Here is nice breakdown of how and what Udoka may bring to us. Try to envision Jalen Green, KPj, Sengun, Jabari, Garuba, free agent(s) and a draft pick you like is his system and schemes. Place your comments below and discuss. Hope this helps in understanding of what to expect.
This is not exactly true on the offensive side. Udoka's team was 14th in assists (mid table). They were one of the more iso oriented teams at 6th place in iso frequency (Houston Rockets for example actually had 1.3% fewer iso possessions that season). The Celtics had more assists and fewer iso possessions under Mazulla (this one I'm not sure, going by memory). They had the second highest scoring duo but only finished 9th in offensive rating. He runs a motion offense much as Pop does, it's nothing mind blowing. It's not like a Warriors motion offense or anything. It's just good, solid movement with a lot of cutting. Like every coach he wanted his team to be elite at motion but it didn't happen often. What's great about this kind of offense is that it's really solid, rugged and reliable in regular season and playoffs. He's a good enough offensive coach but Kerr destroyed him in the Finals tbh because he's his equal as a defensive coach too. That's totally fine and acceptable to me given he was a rookie HC going against a coach with all-time level Finals experience as player and coach. I'm happy to give Udoka another shot at that. However, Kerr beat him with a simple plan: if you're going with your double big line up that limits your shooting, I'm going to shoot you out of this gym with volume 3pt shooting and your bigs literally have fewer opportunities to matter. Celtics were not doing anything wrong in the Finals, their math was just off. On the court they were excellent defensively and were making their shots just fine. My prediction is he will have learned from this and since we gave birth to this 3pt revolution I bet he'll learn a thing or two from the organization as well. I like it that way with the HC pushing for traditional motion and the organization bringing peak advanced stats to him. Such a great fit here. EDIT: A Celtics fan tells me that we should take into consideration that the first half of the season they were still building chemistry and were impacted harder than most teams by COVID. The second half of the season they were far better with assists and relied less on iso. Then the playoffs roll around and naturally all teams play a little more iso in the postseason than regular season. Fair point.

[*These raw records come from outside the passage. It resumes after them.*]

(** * Signaling server (app.py): room registry, lifecycle handlers and relay

    A shallow embedding of the Socket.IO event handlers of [app.py] and the
    properties of the room registry they maintain.

    Modelling conventions.
    - A Python [dict] is an insertion-ordered association list ([Dict.t]):
      assignment to a present key updates the entry in place, assignment to
      a new key appends, [del] removes the entry.
    - The inbound payload [data] of the handlers below is a JSON object
      whose fields are strings, as the protocol types them; [data['k']]
      raises [KeyError] when the field is missing, [data.get('k')] gives
      [None].  The handlers do not validate their payload: what a
      join-room does when its userId is a JSON array or object (an
      unhashable value) is modelled apart, in
      [handle_join_room_unhashable_user].  Other non-string fields
      (numbers, booleans, null as roomId or userId) are outside the model,
      and the statements say so where it matters.
    - [request.sid] is an explicit argument of every handler.
    - The global [rooms] and the transport's room table (what [join_room] and
      [leave_room] of Flask-SocketIO act on) are threaded through the
      handlers as a [world]; every [emit] is recorded, in order, with its
      event name, its payload and its addressing. *)

From Stdlib Require Import List String Bool Arith Lia.
Import ListNotations.
Open Scope string_scope.
Open Scope list_scope.
Open Scope nat_scope.

(** ** Insertion-ordered dictionaries with string keys *)

Module Dict.

Section Ops.
Context {V : Type}.

Definition t := list (string * V).

(** [d.get(k)] *)
Fixpoint get (k : string) (d : t) : option V :=
  match d with
  | [] => None
  | (k', v) :: rest => if String.eqb k k' then Some v else get k rest
  end.

(** [k in d] *)
Definition mem (k : string) (d : t) : bool :=
  match get k d with Some _ => true | None => false end.

(** [d[k] = v] *)
Fixpoint set (k : string) (v : V) (d : t) : t :=
  match d with
  | [] => [(k, v)]
  | (k', v') :: rest =>
      if String.eqb k k' then (k', v) :: rest else (k', v') :: set k v rest
  end.

(** [del d[k]] *)
Definition del (k : string) (d : t) : t :=
  filter (fun e => negb (String.eqb k (fst e))) d.

Definition keys (d : t) : list string := map fst d.
Definition values (d : t) : list V := map snd d.
Definition items (d : t) : list (string * V) := d.
Definition len (d : t) : nat := List.length d.

(** [not d] *)
Definition is_empty (d : t) : bool :=
  match d with [] => true | _ :: _ => false end.
End Ops.

Arguments t : clear implicits.

End Dict.

(** ** Results of a handler: a value, or the [KeyError] of a missing key *)

Inductive result (A : Type) : Type :=
| Ok (a : A)
| KeyError (k : string).
Arguments Ok {A} a.
Arguments KeyError {A} k.

Definition bind {A B : Type} (r : result A) (f : A -> result B) : result B :=
  match r with
  | Ok a => f a
  | KeyError k => KeyError k
  end.

Notation "x <- r ;; k" := (bind r (fun x => k))
  (at level 61, r at next level, right associativity).

(** [d[k]] *)
Definition getitem {V : Type} (k : string) (d : Dict.t V) : result V :=
  match Dict.get k d with
  | Some v => Ok v
  | None => KeyError k
  end.

(** ** Data model *)

(** The value stored per user: [{'username': str, 'sid': str}]. *)
Record member : Type := Member { username : string; sid : string }.

(** [{ user_id: member }] *)
Definition room : Type := Dict.t member.

(** [{ room_id: { user_id: member } }], the global [rooms]. *)
Definition registry : Type := Dict.t room.

(** The transport's room table: room name to the connections in it. *)
Definition sio_table : Type := Dict.t (list string).

Record world : Type := World { rooms : registry; sio_rooms : sio_table }.

(** Outbound payloads. *)
#[warnings="-register-all"]
Inductive json : Type :=
| JNull
| JStr (s : string)
| JNum (n : nat)
| JArr (l : list json)
| JObj (o : list (string * json)).

(** How an [emit] is addressed: to one connection ([emit] without [room]
    goes to [request.sid]; [room=target_sid] goes to that connection), or
    to a transport room, optionally skipping one connection ([skip_sid]). *)
Inductive dest : Type :=
| ToSid (s : string)
| ToRoom (r : string) (skip : option string).

Record msg : Type := Msg { event : string; payload : json; to : dest }.

Definition emit (ev : string) (p : json) (d : dest) : msg := Msg ev p d.

(** The inbound payload of an event: a JSON object with string fields.
    The source reads the fields unvalidated; values of other JSON types
    are not in this type. *)
Definition data_t : Type := Dict.t string.

(** ** Transport rooms *)

Definition participants (r : string) (T : sio_table) : list string :=
  match Dict.get r T with
  | Some l => l
  | None => []
  end.

Definition sid_in (s : string) (l : list string) : bool :=
  existsb (String.eqb s) l.

Definition drop_sid (s : string) (l : list string) : list string :=
  filter (fun c => negb (String.eqb s c)) l.

(** [join_room(room_id)] for the connection [s]. *)
Definition join_room (s r : string) (T : sio_table) : sio_table :=
  let l := participants r T in
  if sid_in s l then T else Dict.set r (l ++ [s]) T.

(** [leave_room(room_id)] for the connection [s]. *)
Definition leave_room (s r : string) (T : sio_table) : sio_table :=
  match Dict.get r T with
  | Some l => Dict.set r (drop_sid s l) T
  | None => T
  end.

(** What the transport does once a connection is gone: it is taken out of
    every room. *)
Definition sio_disconnect (s : string) (T : sio_table) : sio_table :=
  map (fun e => (fst e, drop_sid s (snd e))) T.

(** The connections a message is delivered to, given the room table at the
    time of the [emit]. *)
Definition recipients (T : sio_table) (m : msg) : list string :=
  match to m with
  | ToSid s => [s]
  | ToRoom r None => participants r T
  | ToRoom r (Some s) => drop_sid s (participants r T)
  end.

(** ** Handlers *)

(** [handle_connect]: logs only. *)
Definition handle_connect (request_sid : string) (w : world)
  : result (world * list msg) :=
  Ok (w, []).

(** The inner loop of [handle_disconnect]:
    [for user_id in list(room.keys()): if room[user_id]['sid'] == sid]. *)
Fixpoint scan_users (s : string) (rm : room) (uids : list string)
  : option (string * member) :=
  match uids with
  | [] => None
  | user_id :: rest =>
      match Dict.get user_id rm with
      | Some info =>
          if String.eqb (sid info) s then Some (user_id, info)
          else scan_users s rm rest
      | None => scan_users s rm rest
      end
  end.

(** The outer loop: [for room_id in list(rooms.keys()): room = rooms[room_id]]. *)
Fixpoint scan_rooms (s : string) (rs : registry) (rids : list string)
  : option (string * room * string * member) :=
  match rids with
  | [] => None
  | room_id :: rest =>
      match Dict.get room_id rs with
      | Some rm =>
          match scan_users s rm (Dict.keys rm) with
          | Some (user_id, info) => Some (room_id, rm, user_id, info)
          | None => scan_rooms s rs rest
          end
      | None => scan_rooms s rs rest
      end
  end.

Definition user_left (room_id user_id uname : string) : msg :=
  emit "user-left"
       (JObj [("userId", JStr user_id); ("username", JStr uname)])
       (ToRoom room_id None).

Definition handle_disconnect (request_sid : string) (w : world)
  : result (world * list msg) :=
  match scan_rooms request_sid (rooms w) (Dict.keys (rooms w)) with
  | Some (room_id, rm, user_id, info) =>
      let uname := username info in
      (* del room[user_id]; room aliases rooms[room_id] *)
      let rm' := Dict.del user_id rm in
      let rooms1 := Dict.set room_id rm' (rooms w) in
      let out := [user_left room_id user_id uname] in
      (* if not room: del rooms[room_id] *)
      let rooms2 :=
        if Dict.is_empty rm' then Dict.del room_id rooms1 else rooms1 in
      Ok (World rooms2 (sio_rooms w), out)
  | None => Ok (w, [])
  end.

Definition MAX_ROOM_SIZE : nat := 6.

Definition room_full (request_sid : string) : msg :=
  emit "room-full"
       (JObj [("message", JStr "Room is full (max 6 users)")])
       (ToSid request_sid).

Definition user_entry (e : string * member) : json :=
  JObj [("userId", JStr (fst e)); ("username", JStr (username (snd e)))].

Definition existing_users_msg (request_sid : string) (before : room) : msg :=
  emit "existing-users"
       (JObj [("users", JArr (map user_entry (Dict.items before)))])
       (ToSid request_sid).

Definition user_joined (request_sid room_id user_id uname : string) : msg :=
  emit "user-joined"
       (JObj [("userId", JStr user_id); ("username", JStr uname)])
       (ToRoom room_id (Some request_sid)).

Definition handle_join_room (data : data_t) (request_sid : string) (w : world)
  : result (world * list msg) :=
  room_id <- getitem "roomId" data ;;
  user_id <- getitem "userId" data ;;
  uname <- getitem "username" data ;;
  (* if room_id not in rooms: rooms[room_id] = {} *)
  let rooms1 :=
    if Dict.mem room_id (rooms w) then rooms w
    else Dict.set room_id [] (rooms w) in
  rm <- getitem room_id rooms1 ;;
  if MAX_ROOM_SIZE <=? Dict.len rm then
    Ok (World rooms1 (sio_rooms w), [room_full request_sid])
  else
    let existing := existing_users_msg request_sid rm in
    let rooms2 :=
      Dict.set room_id (Dict.set user_id (Member uname request_sid) rm) rooms1 in
    let T := join_room request_sid room_id (sio_rooms w) in
    Ok (World rooms2 T,
        [existing; user_joined request_sid room_id user_id uname]).

Definition handle_leave_room (data : data_t) (request_sid : string) (w : world)
  : result (world * list msg) :=
  room_id <- getitem "roomId" data ;;
  user_id <- getitem "userId" data ;;
  match Dict.get room_id (rooms w) with
  | Some rm =>
      match Dict.get user_id rm with
      | Some info =>
          let uname := username info in
          let rm' := Dict.del user_id rm in
          let rooms1 := Dict.set room_id rm' (rooms w) in
          let T := leave_room request_sid room_id (sio_rooms w) in
          let out := [user_left room_id user_id uname] in
          let rooms2 :=
            if Dict.is_empty rm' then Dict.del room_id rooms1 else rooms1 in
          Ok (World rooms2 T, out)
      | None => Ok (w, [])
      end
  | None => Ok (w, [])
  end.

(** The lookup shared by the three relay handlers:
    [room_id in rooms and target_user_id in rooms[room_id]], then
    [rooms[room_id][target_user_id]['sid']]. *)
Definition target_sid_of (room_id target_user_id : string) (rs : registry)
  : option string :=
  match Dict.get room_id rs with
  | Some rm =>
      match Dict.get target_user_id rm with
      | Some info => Some (sid info)
      | None => None
      end
  | None => None
  end.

Saw your edit; I was posting Schroeder was a free agent pick up from Lakers in off season. They gave him the keys and started around 18-18. I believe Udoka made a change to Smart at PG near 9 games before the trade deadline when he was traded to the Rockets. May have changed the dynamics at that point. I seem to remember they traded with us for Theis because Robert Williams got injured.
(ESPN Houston) 'Ime udoka revealed his vision for how to maximize the strengths of rockets' young core'
Everyone expected to screen for others. This is why I believe in big point guards and why Udoka does as well. Marcus Smart is 6'3" but solid frame....Brogdan 6'5" Not just for the assists; but rebounds, blocked shots, deflections, boxing out
I don't know what's funnier, that the Granato guy is totally unaware we were tanking with Silas or that he still uses a yahoo email account.